The yowling V-8 is mated to an equally impressive ZF six-speed automatic that is telepathic about reading your intentions via throttle inputs. It knows when to hang onto gears for engine braking, and it knows when to hold a heady bundle of revs for rocketing out of turns. It is one of the most versatile transmissions extant. Feeling lazy? Just leave it in full-auto mode. Want to row? Move the shifter into its manumatic track: Push forward for downshifts, pull back for upshifts. Need both hands on the wheel? Select gears via paddle shifters behind the steering wheel — left paddle for downshifts, right for upshifts. No matter which mode you fancy, every shift is a crisp rifle shot preceded by matching revs, followed instantly by a big green LED informing what gear has been summoned. In sport mode, the shifts crack off even harder, and gears are held longer. Overall, this transmission leaves you wondering what purpose a manual clutch and linkage would serve.
In the hills, we were ever aware of this coupe's 4374-pound heft, but the car always felt stable, nicely planted, and free of extraneous body motions. Better yet, its ride, even over Michigan's ravaged roads, was appropriate to its luxo-coupe mission — firm but never intrusive. To enliven your commute, engage the sport mode, and the shocks will subjectively stiffen by about a third. Along Hogback Road, this induced all manner of jitters and shivers, but it would likely work wonders on Angeles Crest Highway in L.A.
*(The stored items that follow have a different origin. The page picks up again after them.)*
(* ===== verification/AclSpec.v ===== *)
(** POSIX ACLs: the layout the kernel interface gives them, and what becomes
    of one that is set as an extended attribute. *)

From stdpp Require Import base gmap list option strings.
From Stdlib Require Import ZArith Lia Ascii.
From S2P Require Import Prelude Tables Modes Message ServerOp FsSpec OpRefine Refine Io Wrappers WrapXattr Emulator.

Open Scope Z_scope.

(** ** ACLs as values *)

Record acl_entry := mkAcl { e_tag : acl_tag; e_perm : Z; e_id : Z }.

Definition tag_code (t : acl_tag) : Z :=
  match t with
  | ACL_USER_OBJ => 0x1 | ACL_USER => 0x2 | ACL_GROUP_OBJ => 0x4 | ACL_GROUP => 0x8 | ACL_MASK => 0x10 | ACL_OTHER => 0x20
  end.

Definition entry_bytes (e : acl_entry) : bytes :=
  le_bytes 2 (tag_code (e_tag e)) ++ le_bytes 2 (e_perm e) ++ le_bytes 4 (e_id e).

Definition acl_bytes (es : list acl_entry) : bytes := le_bytes 4 2 ++ concat (map entry_bytes es).

(** The permission bits an entry contributes to the mode, if a mode can
    express it. *)
Definition entry_mode (e : acl_entry) : option Z :=
  match e_tag e with
  | ACL_USER_OBJ => Some (Z.shiftl (e_perm e) 6)
  | ACL_GROUP_OBJ => Some (Z.shiftl (e_perm e) 3)
  | ACL_OTHER => Some (e_perm e)
  | _ => None
  end.

Definition acl_mode (es : list acl_entry) : Z := foldr (fun e m => Z.lor (default 0 (entry_mode e)) m) 0 es.
Definition acl_extra (es : list acl_entry) : nat := length (List.filter (fun e => match entry_mode e with None => true | _ => false end) es).

Definition entry_ok (e : acl_entry) : Prop := 0 <= e_perm e < 8.

Lemma tag_code_inverse t : acl_tag_of (tag_code t) = Some t.
Proof. by destruct t. Qed.

Lemma length_entry_bytes e : length (entry_bytes e) = 8%nat.
Proof. unfold entry_bytes. by rewrite !length_app, !length_le_bytes. Qed.

Lemma field_at (pre post : bytes) n z : 0 <= z < 2 ^ (8 * Z.of_nat n) -> field (length pre) n (pre ++ le_bytes n z ++ post) = z.
Proof.
  intros Hz. unfold field. rewrite drop_app_length, take_app_length' by (by rewrite length_le_bytes).
  rewrite le_val_le_bytes. by apply Z.mod_small.
Qed.

Lemma entry_fields e post : entry_ok e ->
  field 0 2 (entry_bytes e ++ post) = tag_code (e_tag e) /\ field 2 2 (entry_bytes e ++ post) = e_perm e /\
  drop 8 (entry_bytes e ++ post) = post.
Proof.
  intros He. unfold entry_ok in He. split; [|split].
  - unfold entry_bytes. rewrite <- !app_assoc. apply (field_at []). by destruct (e_tag e).
  - unfold entry_bytes. rewrite <- !app_assoc.
    replace 2%nat with (length (le_bytes 2 (tag_code (e_tag e)))) at 1 by apply length_le_bytes.
    apply field_at. change (2 ^ (8 * Z.of_nat 2)) with 65536. lia.
  - rewrite <- (length_entry_bytes e). apply drop_app_length.
Qed.

Lemma entries_read es post extra mode : Forall entry_ok es ->
  acl_entries (length es) (concat (map entry_bytes es) ++ post) extra mode =
  Some (Permissions (extra + Z.of_nat (acl_extra es)) (Z.lor mode (acl_mode es))).
Proof.
  intros Hes. revert extra mode. induction Hes as [|e es He Hes IH]; intros extra mode.
  - cbn. by rewrite Z.lor_0_r, Z.add_0_r.
  - cbn [length acl_entries map concat]. rewrite <- app_assoc. destruct (entry_fields e (concat (map entry_bytes es) ++ post) He) as (-> & -> & Hd).
    assert (Z.of_nat (length (entry_bytes e ++ concat (map entry_bytes es) ++ post)) <? ACL_ENTRY = false) as ->
      by (apply Z.ltb_ge; rewrite length_app, length_entry_bytes; unfold ACL_ENTRY; lia).
    change (Z.to_nat ACL_ENTRY) with 8%nat. rewrite Hd, tag_code_inverse.
    unfold acl_mode, acl_extra, entry_mode. cbn [foldr List.filter].
    destruct (e_tag e); rewrite IH; unfold acl_mode, acl_extra, entry_mode; cbn [default from_option id length];
      rewrite ?Z.lor_0_l, ?Z.lor_assoc; f_equal; f_equal; lia.
Qed.

(** The ACL is read back as it was laid out. *)
Lemma permissions_read es : Forall entry_ok es ->
  posix_permissions (acl_bytes es) (length es) = Some (Permissions (Z.of_nat (acl_extra es)) (acl_mode es)).
Proof.
  intros Hes. unfold posix_permissions, acl_bytes.
  assert (Z.of_nat (length (le_bytes 4 2 ++ concat (map entry_bytes es))) <? ACL_HEADER = false) as ->
    by (apply Z.ltb_ge; rewrite length_app, length_le_bytes; unfold ACL_HEADER; lia).
  assert (field 0 4 (le_bytes 4 2 ++ concat (map entry_bytes es)) = 2) as -> by (by apply (field_at [])). change (negb (int32 2 =? 2)) with false.
  change (Z.to_nat ACL_HEADER) with (length (le_bytes 4 2)). rewrite drop_app_length.
  rewrite <- (app_nil_r (concat _)). rewrite entries_read by done. by rewrite Z.lor_0_l.
Qed.

Lemma length_acl_bytes es : Z.of_nat (length (acl_bytes es)) = ACL_HEADER + ACL_ENTRY * Z.of_nat (length es).
Proof.
  unfold acl_bytes, ACL_HEADER, ACL_ENTRY. rewrite length_app, length_le_bytes.
  assert (length (concat (map entry_bytes es)) = 8 * length es)%nat as ->
    by (induction es as [|e es IH]; [done|cbn [map concat length]; rewrite length_app, length_entry_bytes, IH; lia]).
  lia.
Qed.

Lemma acl_mode_bound es : Forall entry_ok es -> 0 <= acl_mode es < 2 ^ 9.
Proof.
  intros Hes. induction Hes as [|e es He _ IH]; [by vm_compute|]. cbn [acl_mode foldr]. apply lor_bound; [lia| |exact IH].
  unfold entry_mode, entry_ok in *. rewrite ?Z.shiftl_mul_pow2 by lia.
  destruct (e_tag e); cbn [default from_option id]; rewrite ?Z.shiftl_mul_pow2 by lia; lia.
Qed.

(** ** Setting an access ACL *)

Section SetAcl.
Context {K S : Type} {KE : Kernel K} {SE : Session S} {SC : ServerConfig} {EM : Emulator S}.

(** The size of a proper ACL with entries passes the filter. *)
Lemma filter_passes es (w : world K S) : es <> [] ->
  acl_filter ACL_ACCESS (Z.of_nat (length (acl_bytes es))) w = Some (w, StoreXattr).
Proof.
  intros Hne. unfold acl_filter. rewrite bool_decide_eq_true_2 by (vm_compute; reflexivity). rewrite length_acl_bytes.
  assert (0 < Z.of_nat (length es)) by (destruct es; cbn [length]; [done|lia]).
  assert (ACL_HEADER + ACL_ENTRY * Z.of_nat (length es) - ACL_HEADER = Z.of_nat (length es) * ACL_ENTRY) as -> by lia.
  rewrite Z.mod_mul, Z.div_mul by done. unfold ACL_HEADER, ACL_ENTRY. rewrite (proj2 (Z.ltb_ge _ _)) by lia.
  cbn [orb negb Z.eqb]. by rewrite (proj2 (Z.eqb_neq _ _)) by lia.
Qed.

Lemma acl_access_permissions es : Forall entry_ok es ->
  let size := Z.of_nat (length (acl_bytes es)) in
  bytes_at (Some (acl_bytes es)) size = Some (acl_bytes es) /\
  posix_permissions (acl_bytes es) (Z.to_nat ((size - ACL_HEADER) / ACL_ENTRY)) =
    Some (Permissions (Z.of_nat (acl_extra es)) (acl_mode es)).
Proof.
  intros Hes. cbv zeta. split.
  - unfold bytes_at. rewrite Z.leb_refl, Nat2Z.id. by rewrite firstn_all.
  - rewrite length_acl_bytes.
    assert (ACL_HEADER + ACL_ENTRY * Z.of_nat (length es) - ACL_HEADER = Z.of_nat (length es) * ACL_ENTRY) as -> by lia.
    rewrite Z.div_mul, Nat2Z.id by done. by apply permissions_read.
Qed.

(** The mode an ACL asks for, with the bits it cannot express. *)
Definition acl_attrs (es : list acl_entry) (at0 : attrs) : attrs :=
  with_perms (Z.lor (acl_mode es) (Z.land (a_mode at0) 0xe00)) at0.
End SetAcl.

(** ** Properties *)

(** C10: an access ACL that a mode can express is a [chmod] and nothing else, on
    a file the server knows that is not a symbolic link: setting it returns 0,
    leaves [errno] alone, gives the file the permissions of the user, group and
    other entries, keeps the setuid, setgid and sticky bits the program
    believes the file has, and stores no attribute.  This is so where a
    canonical path stays as it is when it is made canonical once more, which
    the lookup of those bits does, that is, outside a changed root (for what
    happens there see [System.acl_in_changed_root]). *)
Theorem acl_is_chmod {K S : Type} {KE : Kernel K} {SE : Session S} {PV : PathView S} {SC : ServerConfig} {EM : Emulator S}
    (w : world K S) a p b at0 es flags :
  PSEUDO_XATTRDB = false -> believes (w_session w) a -> canonical p -> heeded p -> stat_ok b -> S_ISLNK (st_mode b) = false ->
  (forall flags, sys_fstatat AT_FDCWD p flags (w_kernel w) = (Some b, None)) ->
  known a p (stat_key b) (stat_attrs b) at0 ->
  root_path (w_session w) AT_FDCWD p true = Some p -> path_ignored (w_session w) p = false ->
  Forall entry_ok es -> es <> [] -> acl_extra es = 0%nat ->
  exists w', wrap_setxattr p ACL_ACCESS (Some (acl_bytes es)) (Z.of_nat (length (acl_bytes es))) flags w = Some (w', 0) /\
    call_done w w' (fs_set_attrs (stat_key b) (acl_attrs es at0) a).
Proof.
  intros Hx Hb Hc Hh Hs Hl Hst Hk Hroot Hign Hes Hne Hextra. destruct w as [k e s u root n]. cbn [w_session w_kernel] in *.
  destruct (acl_access_permissions es Hes) as [Hat Hperm].
  destruct (stat_call Hx k e s u root n a AT_FDCWD p AT_SYMLINK_NOFOLLOW b (reported b at0) Hb Hc Hh Hs (Hst _))
    as (s1 & Hw1 & Hb1 & Hi1 & Hn1); [by left; exists at0|].
  set (mode := Z.lor (acl_mode es) (Z.land (a_mode at0) 0xe00)).
  assert (0 <= mode < 2 ^ 31) as Hmode.
  { apply lor_bound; [lia| |rewrite Z.land_comm; by apply land_bound].
    pose proof (acl_mode_bound es Hes). lia. }
  assert (uint32 mode = mode) as Hm32 by (apply wrap_unsigned_small; lia).
  unfold wrap_setxattr, shared_setxattr, rc_and_buf, base_lstat, base_fstatat, base_stat_call, mbind, io_bind. cbn [w_kernel].
  rewrite Hst. cbn [default from_option id w_errno w_session pseudo_umask pseudo_chroot pseudo_nosymlinkexp].
  rewrite filter_passes by done. unfold acl_chmod. rewrite bool_decide_eq_true_2 by done.
  unfold mbind, io_bind, of_memory, mret, io_ret. rewrite Hat, Hperm.
  unfold get_special_bits, lstat64, mbind, io_bind, mret, io_ret. cbn [w_session]. rewrite Hroot, Hign.
  unfold wrap_lstat64, wrap_fstatat64 in *. rewrite Hw1.
  cbn [reported st_mode]. fold mode. rewrite Hm32, Hextra.
  destruct (chmod_tells k e s1 u root n a AT_FDCWD p mode 0 b (fs_set_attrs (stat_key b) (acl_attrs es at0) a)) as (w' & Hw & Hdone);
    try done.
  { unfold acl_attrs, with_perms. fold mode. rewrite <- (merge_chmod (st_mode b) mode (a_mode at0)). destruct Hk as (? & ? & ?).
    apply (step_chmod a OP_CHMOD); [done|]. split; [done|]. split; [done|by apply same_type_chmod]. }
  unfold wrap_chmod. rewrite Hw. exists w'. split; [done|]. unfold call_done in *. cbn in *. by rewrite <- Hi1, <- Hn1.
Qed.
The brakes are easy to modulate — you can maintain deceleration right on the threshold of ABS intervention — although we'd prefer the pedal were slightly firmer in its travel. In any event, 70 mph is dispelled in 157 feet, same as in a Saleen S7 Twin Turbo.
Perhaps the GranTurismo's chief flaw is its steering. It is too heavy at all speeds, there's some slop on-center, and never does it transmit much information about road textures or available grip. At least it tracks like a bloodhound, requiring few corrections. Push this GT hard and it's often the superb stability control, rather than the steering, that whispers the first word of warning.
Maseratis have traditionally been long on personality in a weird and quirky way, which always felt like an accident, as if the builders didn't really know how the car was going to turn out. In contrast, the GranTurismo feels engineered with a purpose. It is competent, solid, sumptuous, and capable of serving as a daily driver. Heck, it fired right up on a minus-six-degree Michigan morning. Yet it diverges colorfully and joyfully from its purposeful, businesslike Teutonic competitors — notably the BMW M6 and Mercedes-Benz CL550. Every editor who climbed out of the GranTurismo said, "Wow, that was refreshing."
Compared with the Germans, this Modenese masterpiece feels very much hand-tailored instead of off the rack. In an era when all four Benz CL models fetch in excess of 100 grand — yet remain almost ubiquitous on the streets of L.A. and Miami — this Maserati's $113,750 base may well persuade many a Mario to stand out from his brothers.